**DATA UNDER STUDY**
(** * perception-network-status: the native network monitor

    A shallow embedding of [native/NetworkMonitor.cpp], of the COM sink
    [CNetworkListManagerEvents] and of [QualityToRSSI] from [Utils], with
    the properties of the connectivity subscriber, of the wireless
    hysteresis state machine and of start-up and teardown.

    Conventions.  Machine integers are [Z] with their range written out:
    [ULONG] and [DWORD] are 32 bits unsigned, [int], [LONG] and [HRESULT]
    32 bits signed.  A C pointer or handle that may be [NULL] is an
    [option].  The [double] of [QualityToRSSI] is an IEEE-754 binary64
    value, [spec_float] at precision 53. *)

From Stdlib Require Import ZArith List Bool String Lia.
From Stdlib Require Import Floats.SpecFloat.
Import ListNotations.
Open Scope Z_scope.

(** ** Machine types *)

Module CTypes.

Definition ULONG_MAX : Z := 2 ^ 32 - 1.
Definition INT_MIN : Z := - 2 ^ 31.
Definition INT_MAX : Z := 2 ^ 31 - 1.

Definition is_ULONG (q : Z) : Prop := 0 <= q <= ULONG_MAX.

(** Two's-complement wrap-around of a 32-bit [int]. *)
Definition wrap_int (z : Z) : Z := (z + 2 ^ 31) mod 2 ^ 32 - 2 ^ 31.

(** binary64 *)
Definition prec : Z := 53.
Definition emax : Z := 1024.
Definition double : Type := spec_float.

(** [(double)quality]: an integer below [2^53] converts exactly. *)
Definition double_of_ulong (q : Z) : double := binary_normalize prec emax q 0 false.

(** the literal [2.0] *)
Definition double_2_0 : double := binary_normalize prec emax 2 0 false.

Definition double_div (x y : double) : double := SFdiv prec emax x y.

(** [(int)d]: truncation toward zero.  Out of the range of [int] (and for
    an infinity or a NaN) the conversion instruction [cvttsd2si] yields
    the "integer indefinite" value [INT_MIN]. *)
Definition int_of_double (d : double) : Z :=
  match d with
  | S754_zero _ => 0
  | S754_finite s m e =>
      let mag := if 0 <=? e then Z.shiftl (Zpos m) e else Z.shiftr (Zpos m) (- e) in
      let v := if s then - mag else mag in
      if (INT_MIN <=? v) && (v <=? INT_MAX) then v else INT_MIN
  | _ => INT_MIN
  end.

End CTypes.

(** ** Utils.h / Utils.cpp *)

Module Utils.
Import CTypes.

(** [struct SignalMonitorContext] *)
Record SignalMonitorContext : Type := mkCtx {
  thresholdDrop : Z;
  thresholdRecover : Z;
  isSignalWeak : bool;
  lastQuality : Z
}.

(** The expression of the last [return] of [QualityToRSSI], on its own. *)
Definition rssi_formula (quality : Z) : Z :=
  wrap_int (int_of_double (double_div (double_of_ulong quality) double_2_0) - 100).

(** [int QualityToRSSI(unsigned long quality)] *)
Definition QualityToRSSI (quality : Z) : Z :=
  if quality =? 0 then -100
  else if quality >=? 100 then -50
  else rssi_formula quality.

End Utils.

Import CTypes Utils.

(** ** Constants of the Windows SDK headers

    [winuser.h], [winerror.h], [netlistmgr.h] and [wlanapi.h] are platform
    headers; the values below are the ones they declare. *)

Module Sdk.

Definition WM_USER : Z := 1024.
Definition S_OK : Z := 0.
Definition E_NOINTERFACE : Z := -2147467262.
Definition ERROR_SUCCESS : Z := 0.
Definition ERROR_INVALID_HANDLE : Z := 6.

Definition FAILED (hr : Z) : bool := hr <? 0.
Definition SUCCEEDED (hr : Z) : bool := 0 <=? hr.

(** [enum NLM_CONNECTIVITY] *)
Definition NLM_CONNECTIVITY_DISCONNECTED : Z := 0.
Definition NLM_CONNECTIVITY_IPV4_NOTRAFFIC : Z := 1.
Definition NLM_CONNECTIVITY_IPV6_NOTRAFFIC : Z := 2.
Definition NLM_CONNECTIVITY_IPV4_SUBNET : Z := 16.
Definition NLM_CONNECTIVITY_IPV4_LOCALNETWORK : Z := 32.
Definition NLM_CONNECTIVITY_IPV4_INTERNET : Z := 64.
Definition NLM_CONNECTIVITY_IPV6_SUBNET : Z := 256.
Definition NLM_CONNECTIVITY_IPV6_LOCALNETWORK : Z := 512.
Definition NLM_CONNECTIVITY_IPV6_INTERNET : Z := 1024.

Definition WLAN_NOTIFICATION_SOURCE_NONE : Z := 0.
Definition WLAN_NOTIFICATION_SOURCE_ACM : Z := 8.
Definition WLAN_NOTIFICATION_SOURCE_MSM : Z := 16.

(** [enum WLAN_NOTIFICATION_MSM] *)
Definition wlan_notification_msm_connected : Z := 4.
Definition wlan_notification_msm_signal_quality_change : Z := 8.
Definition wlan_notification_msm_disconnected : Z := 10.

(** [enum WLAN_INTERFACE_STATE] *)
Definition wlan_interface_state_connected : Z := 1.

Definition sizeof_ULONG : Z := 4.

(** [WLAN_NOTIFICATION_DATA]; [pData] is the [ULONG] stored at [*pData]. *)
Record WLAN_NOTIFICATION_DATA : Type := mkNotification {
  NotificationSource : Z;
  NotificationCode : Z;
  dwDataSize : Z;
  pData : Z
}.

End Sdk.

Import Sdk.

(** ** The process: globals, heap, platform registrations and outputs *)

Module Process.

(** What goes to the console: a line is the sequence of the values
    streamed to [std::cout] / [std::wcout] before [std::endl]. *)
Inductive Tok : Type := Str (s : string) | Num (z : Z).
Definition Line : Type := list Tok.

(** A thread message, as [PostThreadMessage] receives it. *)
Record Msg : Type := mkMsg {
  idThread : Z;
  message : Z;
  wParam : Z;
  lParam : Z
}.

(** Calls into the platform and into COM objects that take or drop a
    resource, in the order the program makes them. *)
Inductive Call : Type :=
| CoInitializeEx
| CoCreateInstance
| NLM_QueryInterface
| CPC_FindConnectionPoint
| CP_Advise (sink : nat)
| NLM_GetConnectivity
| CP_Unadvise (cookie : Z)
| NetEvents_Release (obj : nat)
| IUnknown_Release (p : Z)
| CoUninitialize
| WlanOpenHandle
| WlanEnumInterfaces
| WlanQueryInterface
| WlanFreeMemory
| WlanRegisterNotification (h : option Z) (source : Z)
| WlanCloseHandle (h : option Z).

(** A [CNetworkListManagerEvents] allocated by [new]: alive with its
    [m_lRef], or destroyed by [delete this]. *)
Inductive ObjState : Type := Live (m_lRef : Z) | Deleted.

(** The only [SignalMonitorContext] of the program is the global
    [monitorCtx]; a [PVOID pContext] is [nullptr] or its address. *)
Inductive CtxPtr : Type := Addr_monitorCtx.

(** The global variables of NetworkMonitor.cpp. *)
Record Globals : Type := mkGlobals {
  g_mainThreadId : Z;
  g_networkConnected : bool;
  g_pNetworkListManager : option Z;
  g_pCPContainer : option Z;
  g_pConnectPoint : option Z;
  g_pNetEvents : option nat;
  g_dwCookie : Z;
  g_hClient : option Z;
  monitorCtx : SignalMonitorContext
}.

(** What the platform holds for this process. *)
Record Platform : Type := mkPlatform {
  heap : list ObjState;
  advised : list (Z * nat);
  wlan_open : list Z;
  wlan_notify : option (Z * Z)
}.

Record World : Type := mkWorld {
  globals : Globals;
  platform : Platform;
  posted : list Msg;
  console : list Line;
  calls : list Call
}.

(** The state of the process when [main] is entered. *)
Definition initial_globals : Globals :=
  {| g_mainThreadId := 0;
     g_networkConnected := false;
     g_pNetworkListManager := None;
     g_pCPContainer := None;
     g_pConnectPoint := None;
     g_pNetEvents := None;
     g_dwCookie := 0;
     g_hClient := None;
     monitorCtx := mkCtx 40 50 false 100 |}.

Definition initial_world : World :=
  {| globals := initial_globals;
     platform := mkPlatform [] [] [] None;
     posted := [];
     console := [];
     calls := [] |}.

**THE TASK**
Give back exactly the material above from its opening line to the line bearing "Definition wrap_int (z".

**RESPONSE BOX**
(** * perception-network-status: the native network monitor

    A shallow embedding of [native/NetworkMonitor.cpp], of the COM sink
    [CNetworkListManagerEvents] and of [QualityToRSSI] from [Utils], with
    the properties of the connectivity subscriber, of the wireless
    hysteresis state machine and of start-up and teardown.

    Conventions.  Machine integers are [Z] with their range written out:
    [ULONG] and [DWORD] are 32 bits unsigned, [int], [LONG] and [HRESULT]
    32 bits signed.  A C pointer or handle that may be [NULL] is an
    [option].  The [double] of [QualityToRSSI] is an IEEE-754 binary64
    value, [spec_float] at precision 53. *)

From Stdlib Require Import ZArith List Bool String Lia.
From Stdlib Require Import Floats.SpecFloat.
Import ListNotations.
Open Scope Z_scope.

(** ** Machine types *)

Module CTypes.

Definition ULONG_MAX : Z := 2 ^ 32 - 1.
Definition INT_MIN : Z := - 2 ^ 31.
Definition INT_MAX : Z := 2 ^ 31 - 1.

Definition is_ULONG (q : Z) : Prop := 0 <= q <= ULONG_MAX.

(** Two's-complement wrap-around of a 32-bit [int]. *)
Definition wrap_int (z : Z) : Z := (z + 2 ^ 31) mod 2 ^ 32 - 2 ^ 31.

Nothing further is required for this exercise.